Lo Sportello Europeo dei Consumatori ha stilato un breve vademecum sulle modalità di disdetta dei viaggi. Non sempre è possibile ottenere il rimborso, più facile avere un buono da spendere in futuro. Crociere, viaggi in aereo e all'estero, trasferte in treno e prenotazioni alberghiere richiedono soluzioni diverse

Pubblicato il - 26 febbraio 2020 - 10:42

TRENTO. Nel caos prodotto dall'epidemia di coronavirus, anche viaggiare risulta essere più complicato. A causa delle restrizioni ai cittadini italiani e dell'atmosfera di paura che si respira, molti cittadini chiedono di annullare le vacanze prenotate temendo per la propria salute o per imprevisti fastidiosi.

 

Qualora i consumatori decidessero di desistere dal mettersi in viaggio, quali sono le mosse da fare?
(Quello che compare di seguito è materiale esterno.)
Definition sig_field (sg : option (bytes * bytes * bytes)) (prev hash : bytes) : bytes :=
  match sg with
  | None => []
  | Some (key, date, scope) => [ch_semi] ++ awsChunkSigField ++ chunk_signature key date scope prev hash
  end.
Definition next_sig (sg : option (bytes * bytes * bytes)) (prev hash : bytes) : bytes :=
  match sg with
  | None => prev
  | Some (key, date, scope) => chunk_signature key date scope prev hash
  end.

(** The body an SDK sends: each chunk with its size and signature, then the
    empty chunk. *)
Fixpoint aws_encode (sg : option (bytes * bytes * bytes)) (prev : bytes) (chunks : list bytes) : bytes :=
  match chunks with
  | [] => [Byte.x30] ++ sig_field sg prev awsChunkEmptySHA256 ++ [ch_cr; ch_lf] ++ [ch_cr; ch_lf]
  | c :: cs =>
      hex_number 16 (Z.of_nat (length c)) [] ++ sig_field sg prev (HashBytes c) ++ [ch_cr; ch_lf]
      ++ c ++ [ch_cr; ch_lf] ++ aws_encode sg (next_sig sg prev (HashBytes c)) cs
  end.

(** Lower-case hexadecimal text. *)
Definition lower_hex (c : byte) : bool :=
  ((48 <=? b2z c) && (b2z c <=? 57)) || ((97 <=? b2z c) && (b2z c <=? 102)).

Lemma hex_digit_lower n : 0 <= n < 16 → lower_hex (hex_digit n) = true ∧ hex_val (hex_digit n) = Some n.
Proof.
  intros Hn. assert (n ∈ seqZ 0 16) as Hin by (apply elem_of_seqZ; lia).
  assert (Forall (λ n, lower_hex (hex_digit n) = true ∧ hex_val (hex_digit n) = Some n) (seqZ 0 16)) as HF
    by (apply (bool_decide_unpack _); vm_compute; exact I).
  rewrite Forall_forall in HF. by apply HF.
Qed.

Lemma hex_digits_app acc a b :
  hex_digits_value acc (a ++ b) = match hex_digits_value acc a with Some v => hex_digits_value v b | None => None end.
Proof.
  revert acc. induction a as [|c a IH]; intros acc; cbn; [done|]. destruct (hex_val c); [apply IH|done].
Qed.

Lemma hex_number_spec fuel n acc :
  0 <= n < 16 ^ Z.of_nat fuel → (0 < fuel)%nat →
  ∃ ds, hex_number fuel n acc = ds ++ acc ∧ ds ≠ [] ∧ Forall (λ c, lower_hex c = true) ds
  ∧ hex_digits_value 0 ds = Some n ∧ (length ds <= fuel)%nat.
Proof.
  revert n acc. induction fuel as [|fuel IH]; intros n acc Hn Hf; [lia|]. cbn [hex_number].
  assert (0 <= n mod 16 < 16) as Hm by (apply Z.mod_pos_bound; lia).
  destruct (hex_digit_lower _ Hm) as [Hl Hv]. destruct (n / 16 =? 0) eqn:E; zbool.
  - exists [hex_digit (n mod 16)]. split_and!; [done|done|by repeat constructor| |cbn; lia].
    cbn. rewrite Hv. f_equal. pose proof (Z.div_mod n 16). lia.
  - assert (0 <= n / 16 < 16 ^ Z.of_nat fuel) as Hq.
    { split; [apply Z.div_pos; lia|]. apply Z.div_lt_upper_bound; [lia|].
      rewrite Nat2Z.inj_succ, Z.pow_succ_r in Hn by lia. lia. }
    assert (0 < fuel)%nat as Hf' by (destruct fuel; [cbn in Hq; lia|lia]).
    destruct (IH (n / 16) (hex_digit (n mod 16) :: acc) Hq Hf') as (ds & -> & Hne & HF & Hval & Hlen).
    exists (ds ++ [hex_digit (n mod 16)]). rewrite <- app_assoc. split_and!; [done| |..].
    + by destruct ds.
    + apply Forall_app. split; [done|by repeat constructor].
    + rewrite hex_digits_app, Hval. cbn. rewrite Hv. f_equal. pose proof (Z.div_mod n 16). lia.
    + rewrite length_app. cbn. lia.
Qed.

Lemma trim_space_hex s : s ≠ [] → Forall (λ c, lower_hex c = true) s → trim_space s = s.
Proof. intros _ HF. apply trim_space_visible. eapply Forall_impl; [exact HF|]. unfold lower_hex. intros c Hc. lia. Qed.

Definition hex_text (s : bytes) : Prop := Forall (λ c, lower_hex c = true) s.

Lemma hex_text_notin d s : hex_text s → lower_hex d = false → d ∉ s.
Proof. unfold hex_text. intros HF Hd Hin. rewrite Forall_forall in HF. apply HF in Hin. congruence. Qed.
Definition well_listed s : Prop :=
  ∃ l, List s = Ok l ∧ Forall listable (filter (λ f, encodable f = true) l) ∧ Z.of_nat (length l) < 2 ^ 32.

Lemma answered_decodes s r :
  well_listed s → answered s r → peer_lists [r] = [published s].
Proof.
  intros (l & Hl & HF & Hn) (now & Hq & He). unfold published. rewrite Hl. unfold peer_lists. cbn. rewrite He.
  unfold HandleQuery, StorageQueryHandler, HandleStorageQuery, handleList in Hq. rewrite Z.eqb_refl, Hl in Hq. injection Hq as <-.
  by rewrite list_decodes.
Qed.

Lemma answers_decode ss rs :
  Forall well_listed ss → Forall2 answered ss rs → peer_lists rs = published <$> ss.
Proof.
  intros HF HA. induction HA as [|s r ss rs Ha HA IH]; [done|]. apply Forall_cons in HF as [Hw HF].
  pose proof (answered_decodes s r Hw Ha) as E. unfold peer_lists in *. cbn [omap list_omap] in *.
  destruct (match RError r with [] => _ | _ => _ end); [|done]. injection E as ->. rewrite fmap_cons. f_equal. by apply IH.
Qed.

(** A cluster-wide list is complete and exact: when every peer answered, in
    whatever order, the result has exactly one entry for each (name, digest)
    pair that the coordinator or some peer lists, and no other; listing changes
    no store. *)
Theorem GlobalList_exact s ss rs rs' :
  well_listed s → Forall well_listed ss → Forall2 answered ss rs → rs' ≡ₚ rs →
  let r := GlobalList (List s) rs' in
  NoDup (named <$> r)
  ∧ ∀ k, k ∈ named <$> r ↔
      k ∈ named <$> (match List s with Ok l => l | Err _ => [] end)
      ∨ ∃ s', s' ∈ ss ∧ k ∈ named <$> published s'.
Proof.
  change named with fileKey.
  intros (l & Hl & _) HF HA Hp. unfold GlobalList. rewrite Hl.
  assert (peer_lists rs' ≡ₚ published <$> ss) as Hpl.
  { rewrite <- (answers_decode ss rs) by done. unfold peer_lists. by rewrite Hp. }
  set (own := match l with [] => [] | _ => [l] end).
  destruct (merge_loop_spec ∅ (concat (own ++ peer_lists rs'))) as (H1 & _ & H3). split; [done|].
  intros k. fold (MergeFileMetadataLists (own ++ peer_lists rs')) in H3. unfold MergeFileMetadataLists in *.
  rewrite H3, concat_app, Hpl, fmap_app, elem_of_app.
  assert (concat own = l) as -> by (destruct l; cbn; [done|by rewrite app_nil_r]).
  assert (k ∉ (∅ : gset (bytes * bytes))) as Hk by set_solver.
  rewrite (elem_of_key k (concat _)). split.
  - intros [[?|(f & Hf & <-)] _]; [by left|right]. apply list_elem_of_In, in_concat in Hf as (x & Hx & Hf).
    apply list_elem_of_In, list_elem_of_fmap in Hx as (s' & -> & Hs'). exists s'. split; [done|].
    apply elem_of_key. exists f. by rewrite list_elem_of_In.
  - intros [?|(s' & Hs' & (f & Hf & <-)%elem_of_key)]; (split; [|done]); [by left|right].
    exists f. split; [|done]. apply list_elem_of_In, in_concat. exists (published s').
    rewrite <- !list_elem_of_In. split; [|done]. apply list_elem_of_fmap. eauto.
Qed.
End Cluster.
(* ===== verification/Limits.v ===== *)
(** * Admission limits (src/src/common/auth_limiter.go, src/src/server/concurrency.go)

    The limiter of failed authentications keeps one entry per source; durations
    and instants are nanoseconds, [time_zero] the zero [time.Time].  The
    concurrency controller sizes itself from its environment and hands out
    connection slots through a buffered channel. *)
From Stdlib Require SpecFloat.
From S2P Require Import Prelude GoText Float64.
Open Scope Z_scope.

Definition time_zero : Z := - 62135596800 * 10 ^ 9.
Definition second : Z := 10 ^ 9.

(** ** The authentication limiter *)
Definition authLimiterDefaultFactor : Z := 2.
Definition authLimiterDefaultMaxDelay : Z := 8 * second.
Definition authLimiterDefaultMaxFailures : Z := 5.
Definition authLimiterDefaultIdleWindow : Z := 5 * 60 * second.

Record authLimiterEntry := mkALE { failures : Z; nextAllow : Z; lockoutUntil : Z; lastSeen : Z }.

Record AuthLimiter := mkAL {
  baseDelay : Z;
  factor : Z;
  maxDelay : Z;
  maxFailures : Z;
  lockout : Z;
  idleWindow : Z;
  sources : gmap bytes authLimiterEntry
}.

Definition NewAuthLimiter (base : Z) : AuthLimiter :=
  let lock :=
    if base <=? 0 then 0
    else
      let l := int64 (base * 60) in
      let l := if 60 * second <? l then 60 * second else l in
      if l <? authLimiterDefaultMaxDelay then authLimiterDefaultMaxDelay else l in
  mkAL base authLimiterDefaultFactor authLimiterDefaultMaxDelay authLimiterDefaultMaxFailures lock
    authLimiterDefaultIdleWindow ∅.

Definition set_sources (m : gmap bytes authLimiterEntry) (l : AuthLimiter) : AuthLimiter :=
  mkAL (baseDelay l) (factor l) (maxDelay l) (maxFailures l) (lockout l) (idleWindow l) m.

Definition Enabled (l : AuthLimiter) : bool := 0 <? baseDelay l.

Definition evictIdle (l : AuthLimiter) (now : Z) : AuthLimiter :=
  set_sources (filter (λ kv, ¬ (idleWindow l < now - lastSeen kv.2)) (sources l)) l.

Definition Allow (l : AuthLimiter) (source : bytes) (now : Z) : bool * AuthLimiter :=
  if negb (Enabled l) then (true, l)
  else match sources l !! source with
       | None => (true, evictIdle l now)
       | Some e => (if now <? lockoutUntil e then false else if now <? nextAllow e then false else true, l)
       end.

(** The loop of [backoffDelay], in 64-bit arithmetic. *)
Fixpoint backoff_loop (l : AuthLimiter) (n : nat) (delay : Z) : Z :=
  match n with
  | O => if maxDelay l <? delay then maxDelay l else delay
  | S n => let delay := int64 (delay * factor l) in
           if maxDelay l <=? delay then maxDelay l else backoff_loop l n delay
  end.
Definition backoffDelay (l : AuthLimiter) (fails : Z) : Z := backoff_loop l (Z.to_nat (fails - 1)) (baseDelay l).

Definition RecordFailure (l : AuthLimiter) (source : bytes) (now : Z) : Z * AuthLimiter :=
  if negb (Enabled l) then (0, l)
  else
    let e := default (mkALE 0 time_zero time_zero time_zero) (sources l !! source) in
    let f := failures e + 1 in
    if maxFailures l <=? f then
      let until := now + lockout l in
      (lockout l, set_sources (<[source := mkALE f until until now]> (sources l)) l)
    else
      let delay := backoffDelay l f in
      (delay, set_sources (<[source := mkALE f (now + delay) (lockoutUntil e) now]> (sources l)) l).

Definition RecordSuccess (l : AuthLimiter) (source : bytes) : AuthLimiter :=
  if negb (Enabled l) then l else set_sources (delete source (sources l)) l.

(** ** The concurrency controller *)
Definition MinConcurrentConnections : Z := 32.
Definition MaxConcurrentConnections : Z := 10000.
Definition EstimatedPerConnRAMBytes : Z := 4 * 1024 * 1024.

Record epigeneticController := mkEC {
  capacity : Z;
  currentLimit : Z;
  active : Z;
  sem : Z                      (* tokens in the buffered channel *)
}.

Definition new_controller (cap : Z) : epigeneticController := mkEC cap cap 0 0.
Definition NewAdaptiveConcurrencyControllerWithCapacity (cap : Z) : epigeneticController :=
  new_controller (if cap <? 1 then 1 else cap).
(* ===== verification/Keys.v ===== *)
(** * Key registry and rotation (src/src/common/keyregistry.go, rotation.go, secrets.go)

    The registry is a bucket of JSON documents, one per key version.  A key's
    identifier is made of two readings of the clock, which are arguments; random
    bytes and the secret sources are arguments too.  Change hooks are callbacks
    that are only notified. *)
From S2P Require Import Prelude GoText Hashes Json Paths.
Open Scope Z_scope.

(** ** Data *)
Inductive KeyStatus := KeyStatusActive | KeyStatusRetired | KeyStatusCompromised | KeyStatusPendingRotation.

#[export] Instance KeyStatus_eq_dec : EqDecision KeyStatus.
Proof. solve_decision. Defined.

Record KeyEntry := mkKey {
  KeyID : bytes;
  Purpose : bytes;
  KVersion : Z;
  Material : bytes;
  Algorithm : bytes;
  KStatus : KeyStatus;
  CreatedAt : Z;
  RotatedAt : option Z;
  KTenantID : bytes;
  OPRFShareIndex : Z
}.

Notation registry := (bucket (stored KeyEntry)).

Definition set_status (st : KeyStatus) (rotated : option Z) (e : KeyEntry) : KeyEntry :=
  mkKey (KeyID e) (Purpose e) (KVersion e) (Material e) (Algorithm e) st (CreatedAt e) rotated (KTenantID e) (OPRFShareIndex e).

(** What [json.Unmarshal] gives back for an entry that was marshalled. *)
Definition key_doc (e : KeyEntry) : stored KeyEntry :=
  Doc (mkKey (json_valid (KeyID e)) (json_valid (Purpose e)) (KVersion e) (Material e) (json_valid (Algorithm e)) (KStatus e)
         (CreatedAt e) (RotatedAt e) (json_valid (KTenantID e)) (OPRFShareIndex e)).

(** ** The registry *)
Definition newKeyID (now now' : Z) : bytes :=
  bs "key-" ++ append_int now ++ bs "-" ++ append_int (Z.rem now' 1000).

(** The [ForEach] loops skip values that do not unmarshal. *)
Fixpoint docs (l : list (bytes * stored KeyEntry)) : list KeyEntry :=
  match l with
  | [] => []
  | (_, Doc e) :: rest => e :: docs rest
  | (_, Corrupt) :: rest => docs rest
  end.

Definition max_version (purpose : bytes) (acc : Z) (e : KeyEntry) : Z :=
  if bool_decide (Purpose e = purpose) && (acc <? KVersion e) then KVersion e else acc.
Definition nextVersion (kr : registry) (purpose : bytes) : Z :=
  int64 (foldl (max_version purpose) 0 (docs (cursor kr)) + 1).

(** [StoreKey]: the tenant and the share index it is given are not stored. *)
Definition StoreKey (kr : registry) (purpose material algorithm tenantID : bytes) (status : KeyStatus) (oprfShareIndex : Z)
    (keyID : bytes) (now : Z) : result bytes * registry :=
  match material, purpose with
  | [], _ => (Err (Errno EINVAL), kr)
  | _, [] => (Err (Errno EINVAL), kr)
  | _, _ =>
      let entry := mkKey keyID purpose (nextVersion kr purpose) material algorithm status now None [] 0 in
      (Ok keyID, <[keyID := key_doc entry]> kr)
  end.

(** [GetActiveKey]: the last active entry in key order. *)
Definition active_step (purpose : bytes) (acc : option KeyEntry) (e : KeyEntry) : option KeyEntry :=
  if bool_decide (Purpose e = purpose ∧ KTenantID e = [] ∧ KStatus e = KeyStatusActive) then Some e else acc.
Definition GetActiveKey (kr : registry) (purpose : bytes) : option (bytes * bytes) :=
  (λ e, (KeyID e, Material e)) <$> foldl (active_step purpose) None (docs (cursor kr)).

Definition GetKey (kr : registry) (keyID : bytes) : option KeyEntry :=
  match kr !! keyID with Some (Doc e) => Some e | _ => None end.

Definition mark (st : KeyStatus) (kr : registry) (keyID : bytes) (now : Z) : result unit * registry :=
  match kr !! keyID with
  | None => (Err (Errno ENOENT), kr)
  | Some Corrupt => (Err ErrPlain, kr)
  | Some (Doc e) => (Ok tt, <[keyID := key_doc (set_status st (Some now) e)]> kr)
  end.
Definition MarkRetired : registry → bytes → Z → result unit * registry := mark KeyStatusRetired.
Definition MarkCompromised : registry → bytes → Z → result unit * registry := mark KeyStatusCompromised.
(* ===== verification/Lifecycle.v ===== *)
(** * Bucket lifecycle and S3 object headers (src/src/storage/lifecycle.go, storage.go, src/src/common/s3meta.go)

    The lifecycle worker of one bucket: rules stored as JSON, the first enabled rule
    that matches an object's name, expiration (a delete marker on a versioned bucket,
    then a delete) and transition (a storage class in the object's S3 headers).  The
    random bytes and the clock readings of a pass are arguments. *)
From S2P Require Import Prelude GoText Float64 Hashes Json Paths ObjectMeta BlobStore CasStore CasTheorems Versioning VersionTheorems.
Open Scope Z_scope.

(** ** Data *)
Definition LifecycleEnabled : bytes := bs "Enabled".
Definition LifecycleDisabled : bytes := bs "Disabled".

Record LifecycleRule := mkRule {
  RuleID : bytes;
  RuleStatus : bytes;
  RulePrefix : bytes;
  ExpirationDays : Z;
  TransitionDays : Z;
  StorageClass : bytes
}.

Notation LifecycleConfig := (list LifecycleRule).

Record LifecycleOutcome := mkOutcome { Expired : Z; Transitioned : Z }.

(** A map of S3 header names to values. *)
Notation headers := (gmap (list Byte.byte) (list Byte.byte)).

(** The store with the two buckets this part adds. *)
Record LStore (B : Type) := mkLS {
  vs : VStore B;
  lifecycles : bucket (stored LifecycleConfig);
  s3meta : bucket (stored headers)
}.
Arguments mkLS {B}.
Arguments vs {B}.
Arguments lifecycles {B}.
Arguments s3meta {B}.
(* ===== verification/Rebalance.v ===== *)
(** * Rebalancing (src/src/server/rebalance.go, rebuild_source.go, bandwidth.go, src/src/storage/rebalance_blobs.go)

    One node shedding blobs to its peers: the shed cycle, the migration to a peer that
    joined, and the daemon's pusher with its cache of connections.  What a peer does
    with an offered blob is a parameter; so are the disk readings, the outcome of dialling
    and the order [sort.Slice] gives to blobs of equal age. *)
From S2P Require Import Prelude GoText Float64 Hashes BlobStore CasStore Crush.
From Stdlib Require SpecFloat.
Open Scope Z_scope.

(** ** Data *)
Record BlobInfo := mkBlobInfo { BHash : bytes; BSize : Z; BModTime : Z }.

Record ConfigurationRebalance := mkRebalance {
  REnabled : bool;
  RInterval : Z;
  DiskHighWater : float64;
  DiskLowWater : float64;
  MaxShedPerCycle : Z;
  MaxBandwidthMbps : float64
}.

(** How an exchange with a peer ends: metadata refused, the peer already has the blob,
    the payload or the acknowledgement failed, or the blob was acknowledged. *)
Inductive exchange := MetaFailed | Skipped | PayloadFailed | AckFailed | Acked.

(** The rebalance counters. *)
Record counters := mkCounters { movedBlobs : Z; movedBytes : Z; pushFailures : Z }.

(** ** Bandwidth: the chunks of a throttled write *)
Definition chunkSize : Z := 65536.

Definition throttle_chunk (burst : float64) : Z :=
  let chunk := if f64_trunc burst <? chunkSize then f64_trunc burst else chunkSize in
  if chunk <? 1 then 1 else chunk.

(** [mbps] megabits per second, in bytes. *)
Definition limiter_rate (mbps : float64) : float64 := fdiv (fmul mbps (f64 1000000)) (f64 8).

Fixpoint chunks_loop (fuel : nat) (chunk : nat) (data : bytes) : list bytes :=
  match fuel, data with
  | S fuel, _ :: _ => take chunk data :: chunks_loop fuel chunk (drop chunk data)
  | _, _ => []
  end.

(** The writes of [writeThrottled], in order: one without a limiter. *)
Definition writeThrottled (limiter : option float64) (data : bytes) : list bytes :=
  match limiter with
  | None => [data]
  | Some burst => chunks_loop (length data) (Z.to_nat (throttle_chunk burst)) data
  end.

(** ** Placement *)
Section Owners.
Variable scoreBits : Z → Z → Z.

Definition placementOwnership (cmap : list (option Node)) (hash : bytes) (rf self peerID : Z) : result (bool * bool) :=
  let! placement := Placement scoreBits cmap hash rf in
  Ok (foldl (λ acc n, (acc.1 || (ID n =? peerID), acc.2 || (ID n =? self))) (false, false) placement).

Definition pickShedTarget (cmap : list (option Node)) (hash : bytes) (self rf : Z) : option Z :=
  match Placement scoreBits cmap hash rf with
  | Err _ => None
  | Ok placement => ID <$> find (λ n, negb (ID n =? self)) placement
  end.

(** [DaemonRebuildSource.Survivors]: where a read looks for a blob that is not here. *)
Definition daemonSurvivors (cmap : list (option Node)) (hash : bytes) (self rf : Z) : result (list (Z * bytes)) :=
  let! placement := Placement scoreBits cmap hash rf in
  Ok ((λ n, (ID n, Domain n)) <$> filter (λ n, ID n ≠ self) placement).
End Owners.
(* ===== verification/Protocol.v ===== *)
(** * The native protocol
    (src/src/transport/momo_tcp.go, momo_quic.go, communicator.go, status_write.go,
    src/src/common/auth.go, log.go, src/src/client/client.go)

    Both ends of a connection.  An end reads the bytes that arrive and appends to the bytes
    it sends; [M S A] is a computation over a connection and a state [S] that may fail.
    A write to a connection succeeds (one that fails only ends the session); deadlines and
    metrics are left out.  Random nonces, clocks and the hooks of the server are fields of
    its environment. *)
From S2P Require Import Prelude GoText Hashes Json Paths ObjectMeta BlobStore RawStore CasStore CasTheorems AuditLog.
Open Scope Z_scope.

(** ** Connections *)
Record conn := mkConn { inp : bytes; outp : bytes }.

Definition M (S A : Type) : Type := conn * S → result A * (conn * S).

#[export] Instance M_ret S : MRet (M S) := λ A a st, (Ok a, st).
#[export] Instance M_bind S : MBind (M S) := λ A B f m st,
  match m st with
  | (Ok a, st) => f a st
  | (Err e, st) => (Err e, st)
  end.

Definition fail_with {S A} (e : error) : M S A := λ st, (Err e, st).
Definition lift {S A} (r : result A) : M S A := λ st, (r, st).
Definition get {S} : M S S := λ st, (Ok st.2, st).
Definition put {S} (s : S) : M S unit := λ st, (Ok tt, (st.1, s)).

(** [io.ReadFull] of [n] bytes; what is missing is an error of kind [e]. *)
Definition ReadFull {S} (n : nat) (e : error) : M S bytes := λ st,
  let '(c, s) := st in
  if (length (inp c) <? n)%nat then (Err e, (mkConn [] (outp c), s))
  else (Ok (take n (inp c)), (mkConn (drop n (inp c)) (outp c), s)).

Definition Write {S} (b : bytes) : M S unit := λ st,
  let '(c, s) := st in (Ok tt, (mkConn (inp c) (outp c ++ b), s)).

(** ** Text and constants *)
Definition TimestampLength : nat := 19.
Definition AuthTokenLength : nat := 64.
Definition hashLength : nat := 64.
Definition ModeList : Z := 76.
Definition ModeDelete : Z := 68.
Definition ModeGet : Z := 71.
Definition ModeOPRFEval : Z := 79.
Definition MetadataStatusSendPayload : Z := 1.
Definition MetadataStatusSkipPayload : Z := 2.
(** 15 minutes *)
Definition momoHandshakeMaxSkew : Z := 15 * 60 * 10 ^ 9.

Definition control (b : byte) : bool := (b2z b <? 32) && negb (b2z b =? 9).
Definition hasControlByte (s : bytes) : bool := existsb control s.
Definition SanitizeLog (s : bytes) : bytes :=
  if hasControlByte s then (λ b, if control b then Byte.x5f else b) <$> s else s.

(** [strings.Contains] *)
Definition contains_sub (s p : bytes) : bool := existsb (λ i, has_prefix (drop i s) p) (seq 0 (S (length s))).

Definition crlf (s : bytes) : bool := contains_byte ch_cr s || contains_byte ch_lf s.

(** [url.PathUnescape] *)
Fixpoint PathUnescape (s : bytes) : option bytes :=
  match s with
  | [] => Some []
  | c :: r =>
      if decide (c = Byte.x25) then
        match r with
        | a :: b :: r' => match hex_decode [a; b] with Some d => (λ t, d ++ t) <$> PathUnescape r' | None => None end
        | _ => None
        end
      else cons c <$> PathUnescape r
  end.

(** [PadString] at a caller that recovers from its panic. *)
Definition padded {S} (s : bytes) (n : nat) : M S bytes :=
  match PadString s (Z.of_nat n) with
  | Some b => mret b
  | None => fail_with (Errno EIO)
  end.

(** ** Tokens (auth.go) *)
Definition peerTokenSuffix : bytes := bs ":momo-peer:".
Definition challengeNonceSize : nat := 32.
Definition challengeResponseSize : nat := 32.

Definition padAuthToken (token : bytes) : bytes := token ++ replicate (AuthTokenLength - length token) ch_nul.

(** The hexadecimal digest has exactly the padded length. *)
Definition DerivePeerToken (authToken : bytes) : bytes := hex_encode (sha256 (authToken ++ peerTokenSuffix)).

Definition computeHMAC (key message : bytes) : bytes := hmacSHA256 key message.

Definition ChallengeResponseServer {S} (expected nonce : bytes) : M S bool :=
  let expected := padAuthToken expected in
  Write nonce;;
  response ← ReadFull challengeResponseSize ErrPlain;
  mret (bool_decide (response = computeHMAC expected nonce)).

Definition ChallengeResponseServerPeer {S} (expected nonce : bytes) : M S bool :=
  let expected := padAuthToken expected in
  Write nonce;;
  response ← ReadFull challengeResponseSize ErrPlain;
  if decide (response = computeHMAC expected nonce) then mret false
  else if decide (response = computeHMAC (DerivePeerToken expected) nonce) then mret true
  else fail_with (Errno EACCES).

Definition ChallengeResponseClient {S} (authToken : bytes) : M S unit :=
  nonce ← ReadFull challengeNonceSize (Errno EBADMSG);
  key ← padded authToken AuthTokenLength;
  Write (computeHMAC key nonce).

(** ** The client's side of the handshake *)
Definition encodeRequestedModeByte (requestedMode : Z) : result byte :=
  if decide (requestedMode = ModeList ∨ requestedMode = ModeDelete ∨ requestedMode = ModeGet ∨ requestedMode = ModeOPRFEval)
  then Ok (z2b requestedMode)
  else if (requestedMode <? 0) || (9 <? requestedMode) then Err (Errno EBADMSG)
  else Ok (z2b (requestedMode + 48)).

(** The timestamp field; [WritePaddedInt] refuses what does not fit. *)
Definition timestamp_field (timestamp : Z) : result bytes := WritePaddedInt (replicate TimestampLength ch_nul) timestamp TimestampLength.

(** The frame [HandshakeClient] and [SendOPRFEval] open with. *)
Definition send_hello {S} (challenge : bool) (authToken : bytes) (timestamp : Z) (modeByte : result byte) : M S unit :=
  if challenge then
    ts ← lift (timestamp_field timestamp);
    m ← lift modeByte;
    Write (ts ++ [m]);;
    ChallengeResponseClient authToken
  else
    token ← padded authToken AuthTokenLength;
    ts ← lift (timestamp_field timestamp);
    m ← lift modeByte;
    Write (token ++ ts ++ [m]).

Definition HandshakeClient {S} (challenge : bool) (authToken : bytes) (timestamp requestedMode : Z) : M S Z :=
  send_hello challenge authToken timestamp (encodeRequestedModeByte requestedMode);;
  b ← ReadFull 1 (Errno EBADMSG);
  match SafeParseInt b with Ok m => mret m | Err _ => fail_with (Errno EBADMSG) end.

(** ** Metadata *)
Definition meta_name (Name RemotePath : bytes) : result bytes :=
  if decide (RemotePath = []) then Ok Name
  else let! normalized := NormalizeVirtualPath RemotePath in Ok (normalized ++ [ch_slash] ++ Name).

(** The checks of [SendMetadata] on the name, in order. *)
Definition check_wire_name (wireName : bytes) : result unit :=
  if FileInfoLength <? Z.of_nat (length wireName) then Err (Errno ENAMETOOLONG)
  else if crlf wireName then Err (Errno EBADMSG)
  else match PathUnescape wireName with
       | None => Err (Errno EBADMSG)
       | Some decoded => if existsb HasPathTraversalChars (split_slash decoded) then Err (Errno EBADMSG) else Ok tt
       end.

(** A fixed field filled with [copy]: what is too long is cut. *)
Definition field (n : nat) (s : bytes) : bytes := take n s ++ replicate (n - length s) ch_nul.

Definition metadata_packet (hash wireName : bytes) (size : Z) : bytes :=
  field hashLength hash ++ field (Z.to_nat FileInfoLength) wireName ++ field (Z.to_nat FileInfoLength) (append_int size).

Definition SendMetadata {S} (meta : FileMetadata) : M S Z :=
  wireName ← lift (meta_name (Name meta) (RemotePath meta));
  lift (check_wire_name wireName);;
  Write (metadata_packet (Hash meta) wireName (FSize meta));;
  b ← ReadFull 1 (Errno EBADMSG);
  match b with c :: _ => mret (b2z c) | [] => fail_with (Errno EBADMSG) end.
Lo Sportello Europeo Consumatori di Trento ha pubblicato a riguardo un utile vademecum, con le indicazioni da seguire negli specifici casi delle prenotazioni alberghiere, di crociere, per i viaggi all'estero, i voli aerei e le trasferte in treno.

 

In riferimento alle prenotazioni alberghiere, il Centro consumatori evidenzia come “in generale la disdetta della prenotazione sia regolata dalle condizioni di contratto, a meno di divieti imposti dalle autorità di recarsi nella località di vacanza”. “Una buona soluzione”, propongono dal Centro, “potrebbe essere di tenere buono quanto versato di caparra per una successiva prenotazione in un periodo più tranquillo”.

 

Riguardo alle crociere, si sottolinea come le restrizioni imposte interessino per ora solo le persone provenienti dalle zone in cui si trova un alto numero di contagio. Le compagnie di navigazione assicurano da parte loro la completa sicurezza per i passeggeri attraverso i controlli d'imbarco e, al momento, non ammettono il recesso della prenotazione senza il pagamento di una penale.

 

Per i viaggi all'estero, il rischio maggiore consiste nel dover trascorrere le proprie vacanze in isolamento o quarantena – non certo le vacanze desiderate! - o nel vedersi respinti all'ingresso nel paese. I Paesi che impongono restrizioni all'ingresso ai cittadini italiani sono in costante aumento, dall'Europa all'Asia. L'organizzatore deve procedere in questo caso al rimborso completo, non essendo in grado di garantire la prestazione promessa. Per controllare le mete che impongono restrizioni è possibile consultare l'elenco in costante aggiornamento sul sito della Farnesina.

 

Nel caso dei voli aerei, se sono previsti regolarmente e non ci sono restrizioni all'imbarco o allo sbarco nel Paese di destinazione, non è possibile chiedere l'annullamento e il rimborso di quanto pagato. Per chi si reca in aeroporto è consigliabile comunque verificare anticipatamente, contattando la struttura, se esistano particolari procedure che potrebbero allungare i tempi d'imbarco, e presentarsi in anticipo per non rischiare di perdere il volo a causa dei controlli sanitari.

 

Per i treni, invece, è possibile ottenere con Trenitalia un buono per una successiva prenotazione nel caso di rinuncia al viaggio entro l'1 marzo, a patto che il biglietto sia stato comprato prima del 23 febbraio 2020.

 

Per ogni informazione più dettagliata, lo Sportello Europeo Consumatori consiglia di contattarlo al numero 0461984751, presso la sede in piazza Raffaello Sanzio numero 3 a Trento o all'indirizzo mail sec@euroconsumatori.org.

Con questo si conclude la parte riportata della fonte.